PROVIDED DATA: Begin

(** The close of the peer, a remote socket, leaves the tracker without a peer
    and closes it. *)
Definition peer_closes t st : res jdwp :=
  let* k := find_tracker st t in jdwp_tracker_close t (put_tracker t (Tracker None (tk_need_update k)) st).

Definition jdwp_tracker_enqueue t st : res (Z * jdwp) :=
  let* k := find_tracker st t in
  let* peer := access (tk_peer k) in
  let* st := peer_closes t (log [ClosePeer peer] st) in Ok (-1, st).

(** The service that lists the pids once; [pass] and the peer are the state of
    its socket. *)
Definition jdwp_socket_ready (pass : bool) (peer : addr) st : res (bool * jdwp) :=
  if pass then Ok (pass, log [ClosePeer peer] st)
  else
    let* text := jdwp_process_list st 4096 in
    Ok (true, log [Enqueue peer text] st).

(** A write to it closes the peer, which calls back [jdwp_socket_close]. *)
Definition jdwp_socket_enqueue (peer : addr) st : Z * jdwp := (-1, log [ClosePeer peer] st).
Definition jdwp_socket_close (peer : option addr) st : jdwp :=
  match peer with Some peer => log [ClosePeer peer] st | None => st end.

(** ** Everything that happens to it *)

Inductive op :=
  | Control (events : Z) (calls : list accept_answer) (a b : addr)
  | Event (a : addr) (events : Z) (f : fdio) (c : send_calls)
  | Connect (pid : Z) (fds : option (Z * Z))
  | Track (t peer : addr)
  | Ready (t : addr)
  | Hangup (t : addr)
  | WriteTo (t : addr)
  | ListPids (pass : bool) (peer : addr)
  | ListWrite (peer : addr)
  | ListClose (peer : option addr).

Definition step (o : op) st : res jdwp :=
  match o with
  | Control ev calls a b => jdwp_control_event ev calls a b st
  | Event a ev f c => let* ' (_, st) := jdwp_process_event a ev f c st in Ok st
  | Connect pid fds => let* ' (_, st) := create_jdwp_connection_fd pid fds st in Ok st
  | Track t peer => Ok (open_tracker t peer st)
  | Ready t => jdwp_tracker_ready t st
  | Hangup t => peer_closes t st
  | WriteTo t => let* ' (_, st) := jdwp_tracker_enqueue t st in Ok st
  | ListPids pass peer => let* ' (_, st) := jdwp_socket_ready pass peer st in Ok st
  | ListWrite peer => Ok (jdwp_socket_enqueue peer st).2
  | ListClose peer => Ok (jdwp_socket_close peer st)
  end.
Fixpoint run (os : list op) st : res jdwp :=
  match os with [] => Ok st | o :: os => let* st := step o st in run os st end.

Definition j_start (e : fdstate F) : jdwp := Jdwp ∅ [] [] e [].

(** ** What it keeps *)

(** The descriptors that it was given, and those that it holds. *)
Definition given (l : list jeffect) : list Z :=
  omap (fun e => match e with Accepted _ s => Some s | Paired _ fd => Some fd | _ => None end) l.
Definition own (p : option jproc) : list Z := match p with Some p => jp_socket p :: jp_out p | None => [] end.
Definition held_by (m : gmap addr jproc) (ring : list addr) : list Z := concat (map (fun a => own (m !! a)) ring).
Definition held st : list Z := held_by (j_procs st) (j_list st).

(** The life of the process at [a], the descriptors that were made for it and
    those that were sent to it. *)
Definition since a (l : list jeffect) : list jeffect :=
  foldl (fun acc e => match e with Accepted b _ => if decide (a = b) then [] else acc ++ [e] | _ => acc ++ [e] end) [] l.
Definition paired a (l : list jeffect) : list Z :=
  omap (fun e => match e with Paired b fd => if decide (a = b) then Some fd else None | _ => None end) l.
Definition sent a (l : list jeffect) : list Z :=
  omap (fun e => match e with Sent b fd => if decide (a = b) then Some fd else None | _ => None end) l.
Definition fifo a (l : list jeffect) (q : list Z) : Prop := paired a (since a l) = sent a (since a l) ++ q.

Definition proc_wants (p : jproc) : Z :=
  Z.lor FDE_DONT_CLOSE (Z.lor FDE_READ (if decide (jp_out p = []) then 0 else FDE_WRITE)).

Record event_ok a (p : jproc) (f : fdevent F) : Prop := EventOk {
  eo_active : active f = true;
  eo_created : has (fe_state f) FDE_CREATED = true;
  eo_interest : interest f = proc_wants p;
  eo_fd : fe_fd f = jp_socket p;
  eo_arg : fe_arg f = a
}.

Record proc_ok (e : fdstate F) (l : list jeffect) a (p : jproc) : Prop := ProcOk {
  po_event : exists f, fs_fdes e !! jp_fde p = Some f /\ event_ok a p f;
  po_socket : 0 <= jp_socket p;
  po_pid : jp_pid p < 2 ^ 16;
  po_in : (length (jp_in p) <= 4)%nat;
  po_out : (length (jp_out p) <= MAX_OUT_FDS)%nat;
  po_fifo : fifo a l (jp_out p)
}.

(** [c] are the descriptors that were closed before. *)
Record jdwp_wf (c : list Z) st : Prop := JdwpWf {
  jw_nodup : NoDup (j_list st);
  jw_mem a : a ∈ j_list st <-> is_Some (j_procs st !! a);
  jw_ev : wf (j_ev st);
  jw_proc a p : j_procs st !! a = Some p -> proc_ok (j_ev st) (j_log st) a p;
  jw_trackers : NoDup (map fst (j_trackers st));
  jw_peers x : x ∈ j_trackers st -> is_Some (tk_peer x.2);
  jw_once : given (j_log st) ++ c ≡ₚ held st ++ fs_closes (j_ev st)
}.

(** The calls of the operating system end: a read of a socket that does not
    block says so at last, [sendmsg] is not interrupted for ever, and restoring
    the flags of a socket does not fail.  What is allocated is new, and a socket
    that is accepted is not registered. *)
Definition op_ok (o : op) st : Prop :=
  match o with
  | Control ev calls a b =>
      (exists x, x ∈ calls /\ x <> AcceptErr EINTR) /\ j_procs st !! a = None /\ vacant (j_ev st) b
      /\ forall s, AcceptFd s ∈ calls -> 0 <= s < FD_SETSIZE /\ forall x, fs_table (j_ev st) !! Z.to_nat s <> Some (Ptr x)
  | Event a ev f c =>
      is_Some (j_procs st !! a) /\ Rwx.Fail EAGAIN ∈ io_evs f /\ (exists x, x ∈ sc_sendmsg c /\ x <> Some EINTR) /\ sc_restore c = true
  | Connect _ _ | ListPids _ _ | ListWrite _ | ListClose _ => True
  | Track t _ => t ∉ map fst (j_trackers st)
  | Ready t | Hangup t | WriteTo t => t ∈ map fst (j_trackers st)
  end.
Fixpoint ops_ok (os : list op) st : Prop :=
  match os with
  | [] => True
  | o :: os => op_ok o st /\ match step o st with Ok st' => ops_ok os st' | _ => True end
  end.

End Jdwp.

(** * Theorems *)

(** ** Reading a pid *)

Lemma recv_ok f len : (0 < length (io_evs f))%nat -> exists r f', recv f len = Ok (r, f') /\ (length (io_evs f') < length (io_evs f))%nat
  /\ (forall bs, r = RGot bs -> (length bs <= len)%nat) /\ (Rwx.Fail EAGAIN ∈ io_evs f -> r <> RErr EAGAIN -> Rwx.Fail EAGAIN ∈ io_evs f').
Proof.
  intros Hl. unfold recv. destruct (io_evs f) as [|[n|e] evs] eqn:E1; [cbn in Hl; lia| |]; eexists _, _; (split; [reflexivity|]); cbn [io_evs length].
  - split; [lia|]. split; [intros bs [= <-]; rewrite length_take; unfold xfer_len; lia|]. by intros [?|?]%elem_of_cons.
  - split; [lia|]. split; [done|]. intros [[= <-]|?]%elem_of_cons Hr; [done|done].
Qed.

Lemma recv_pid_ok fuel : forall f buff, (length (io_evs f) < fuel)%nat -> Rwx.Fail EAGAIN ∈ io_evs f -> (length buff <= 4)%nat ->
  exists r buff' f', recv_pid fuel f buff = Ok (r, buff', f') /\ (length buff' <= 4)%nat /\ (r = PidThere -> length buff' = 4%nat).
Proof.
  induction fuel as [|fuel IH]; intros f buff Hl Ha Hb; [lia|]. cbn [recv_pid]. case_bool_decide as Hs; [|eexists _, _, _; split; [reflexivity|]; lia].
  destruct (recv_ok f (4 - length buff)) as (r & f' & -> & Hl' & Hr & Ha'); [by destruct (io_evs f); [apply elem_of_nil in Ha|cbn; lia]|].
  cbn [res_bind]. destruct r as [[|b bs]|[]]; try (eexists _, _, _; split; [reflexivity|]; done).
  - apply IH; [lia|by apply Ha'|]. specialize (Hr _ eq_refl). rewrite length_app. lia.
  - apply IH; [lia|by apply Ha'|done].
Qed.

Lemma recv_ignored_ok fuel : forall f, (length (io_evs f) < fuel)%nat -> Rwx.Fail EAGAIN ∈ io_evs f -> exists b f', recv_ignored fuel f = Ok (b, f').
Proof.
  induction fuel as [|fuel IH]; intros f Hl Ha; [lia|]. cbn [recv_ignored].
  destruct (recv_ok f 32) as (r & f' & -> & Hl' & _ & Ha'); [by destruct (io_evs f); [apply elem_of_nil in Ha|cbn; lia]|].
  cbn [res_bind]. destruct r as [[|b bs]|[]]; try (by eexists _, _); apply IH; [lia|by apply Ha'|lia|by apply Ha'].
Qed.

Lemma sendmsg_loop_ok calls : (exists x, x ∈ calls /\ x <> Some EINTR) -> exists b, sendmsg_loop calls = Ok b.
Proof.
  intros (x & Hx & Hne). induction calls as [|y calls IH]; [by apply elem_of_nil in Hx|]. cbn.
  destruct y as [[]|]; eauto. apply IH. by apply elem_of_cons in Hx as [->|].
Qed.

Lemma accept_loop_ok calls : (exists x, x ∈ calls /\ x <> AcceptErr EINTR) -> exists o, accept_loop calls = Ok o /\ forall s, o = Some s -> AcceptFd s ∈ calls.
Proof.
  intros (x & Hx & Hne). induction calls as [|y calls IH]; [by apply elem_of_nil in Hx|]. cbn.
  destruct y as [s|[]]; try (by eexists); [eexists; split; [done|]; intros s' [= ->]; by left|].
  destruct IH as (o & -> & Ho); [by apply elem_of_cons in Hx as [->|]|]. exists o. split; [done|]. intros s Hs. right. by apply Ho.
Qed.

PROVIDED DATA: End

EXERCISE DESCRIPTION
Sift through the entries and copy every line with "ListClose".

WORKED SOLUTION
  | ListClose (peer : option addr).
  | ListClose peer => Ok (jdwp_socket_close peer st)
  | Connect _ _ | ListPids _ _ | ListWrite _ | ListClose _ => True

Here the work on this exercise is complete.